Dalam beberapa kasus, gajah sirkus ditemukan mati karena kepanasan dan kehabisan oksigen saat ada di dalam kendaraan yang pengap dan sempit saat diperjalanan.
Gajah yang di alam lepas yang berjalan menggunakan empat kaki, dilatih agar bisa berdiri hanya dengan dua kaki belakangnya. Selain itu, belalai yang biasa digunakan untuk makan dan minum dilatih dengan keras agar bisa digunakan untuk melukis, menulis, dan sebagainya.
Pelatihan yang diberikan oleh manusia itu dilakukan dengan cara yang juga tidak bisa dinilai baik. Gajah dipaksa, diperlakukan dengan penuh tekanan, agar mereka pada akhirnya mau menuruti apa yang diajarkan manusia.

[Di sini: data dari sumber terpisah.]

(** *** Same length *)

Lemma replace_same_spec g fuel : beside g → length repl = length find → ∀ t bl cur pos,
  current t bl cur → drop pos cur = drop pos s → (pos ≤ length s)%nat → (length s - pos < fuel)%nat →
  mwp (replace_same instr fuel b f r (Z.of_nat pos)) (upd g b t k bl) (λ _ h', ∃ bl',
    h' = upd g b t k bl' ∧ length bl' = length bl ∧ drop (length s) bl' = drop (length s) bl ∧
    take (length s) bl' = take pos cur ++ replaced eqb find repl 0 (drop pos s)).
Proof.
  intros Hg Heq. assert (0 < length find)%nat as Hfl by (destruct find; [done|cbn; lia]).
  induction fuel as [|fuel IH]; intros t bl cur pos Hc Hd Hp Hfuel; [lia|]. cbn [replace_same].
  pose proof (cur_length _ _ _ Hc) as Hcl. pose proof (cur_fits _ _ _ Hc) as Hfit.
  eapply search; [done..|]. intros i Hi.
  destruct Hi as [[-> Hno]|(p&->&Hpp&Ho&Hno)]; cbn [Z.ltb Z.compare BSTR_ERR].
  - apply mwp_ret. exists bl. split; [done|]. split; [done|]. split; [done|].
    rewrite replaced_none by done. rewrite <- Hd, take_drop. apply Hc.
  - pose proof Ho as [Hpl _]. rewrite (proj2 (Z.ltb_ge (Z.of_nat p) 0)) by lia.
    apply mwp_bind. eapply mwp_get_data; [by apply Hc|]. apply data_repl; [done|].
    apply hdr_repl; [done|]. intros tr ->. apply cpy_repl; [done|lia|]. apply hdr_find; [done|]. intros tf ->.
    rewrite <- Nat2Z.inj_add.
    assert (take (length s) (write_at p repl bl) = take p cur ++ repl ++ drop (p + length find) cur) as Hcur2.
    { rewrite <- (cur_bytes _ _ _ Hc), <- Heq. apply take_patch. lia. }
    assert (length (take p cur ++ repl) = p + length find)%nat as Hpl2 by (rewrite length_app, length_take; lia).
    eapply mwp_mono; [apply (IH t (write_at p repl bl) (take p cur ++ repl ++ drop (p + length find) cur))|].
    + destruct Hc. split; [done|done|done|]. rewrite length_write_at; lia.
    + rewrite app_assoc, <- Hpl2, drop_app_length, Hpl2. eapply drop_more; [exact Hd|lia].
    + lia.
    + lia.
    + intros _ h' (bl'&->&Hl'&Hdr&Htk). exists bl'. split; [done|].
      rewrite Hl', Hdr, length_write_at, drop_write_at by lia. split; [done|]. split; [done|].
      rewrite Htk, app_assoc, <- Hpl2, take_app_length, Hpl2, (replaced_next _ _ _ some pos p) by done.
      rewrite !app_assoc. f_equal. f_equal. unfold slice. rewrite <- Hd. apply take_join. lia.
Qed.

(** *** A shorter replacement *)

Lemma slice_current t bl cur pos p :
  current t bl cur → drop pos cur = drop pos s → (pos ≤ p ≤ length s)%nat → slice pos (p - pos) bl = slice pos (p - pos) s.
Proof.
  intros [_ _ Hb _] Hd Hp. unfold slice. rewrite <- Hd, <- Hb, skipn_firstn_comm, take_take. f_equal. lia.
Qed.
Lemma current_changed t bl bl' pos cur :
  current t bl cur → drop pos cur = drop pos s → drop pos bl' = drop pos bl → length bl' = length bl →
  current t bl' (take (length s) bl') ∧ drop pos (take (length s) bl') = drop pos s.
Proof.
  intros [Hda Hs Hb Hf] Hd Hdr Hl. split; [by split; [..|lia]|].
  by rewrite <- Hd, <- Hb, !skipn_firstn_comm, Hdr.
Qed.
(* ===== verification/BstrReplaceAll.v ===== *)
(** The engine of find and replace on the strings of a client: whichever case applies,
    and whether or not the arguments are the string itself, every occurrence is
    replaced, or the call fails and nothing has changed. *)
From S2P Require Import Prelude Bstr BstrMem BstrSpec BstrOps BstrFind BstrFindSpec BstrRefine BstrList BstrListSpec.
From S2P Require Import BstrIO BstrCell BstrReplace BstrReplaceSpec.
#[local] Open Scope Z_scope.

Section Any.
Context `{AllocatorLaws} (instr : bstring → Z → bstring → M Z) (eqb : Z → Z → bool) `{!Finder instr eqb}.
Context (h : heap) (b : nat) (t : tagbstring) (k : nat) (bl : list Z) (f r : nat) (qf qr : ptr) (find repl s : list Z).
Hypothesis some : find ≠ [].
Hypothesis own : owns h b t k bl s.
Hypothesis rest : beside b f r k qf qr find repl (Heap (delete k (blocks h)) (strs h) (fresh h)).

Lemma owned : upd (Heap (delete k (blocks h)) (strs h) (fresh h)) b t k bl = h.
Proof. destruct own. by apply upd_delete_id. Qed.
Lemma owned_current : current k s t bl s.
Proof. destruct own as [_ _ Hb _]. pose proof (buffer_fits _ _ _ _ Hb). destruct Hb. by split. Qed.

(** They stay beside a block that is new. *)
Lemma beside_moved k' f' :
  k' = k ∨ (fresh h ≤ k')%nat → beside b f r k' qf qr find repl (Heap (delete k (blocks h)) (strs h) f').
Proof using own rest.
  destruct own as [_ _ _ Hh]. destruct rest as [? ? [Hf Hbf] [Hr Hbr] ? ?]. intros Hk'.
  assert (∀ q l, bytes_at (Heap (delete k (blocks h)) (strs h) (fresh h)) q l → blk q ≠ k → blk q ≠ k') as Hne.
  { intros q l (bq&Hq&_) Hqk Ek. cbn in Hq. apply lookup_delete_Some in Hq as [_ Hq]. destruct Hk' as [->|?]; [done|].
    pose proof (heap_ok_block_lt _ _ _ Hh Hq). lia. }
  split; try done; eauto.
Qed.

Padahal, semua itu di luar kebiasaan gajah sebagai binatang liar yang hidup alami di tengah hutan. Tubuh mereka tidak didesain untuk berjalan berdiri, menggunakan belalainya untuk memegang kuas, atau menendang bola menggunakan kaki-kaki gempalnya.
Setelah ditangkap dan berada di penangkaran, gajah sirkus akan menjalani hidupnya di alam yang sangat jauh dari kata alami. Gajah akan hidup berdampingan bersama manusia, sangat dekat dengan manusia.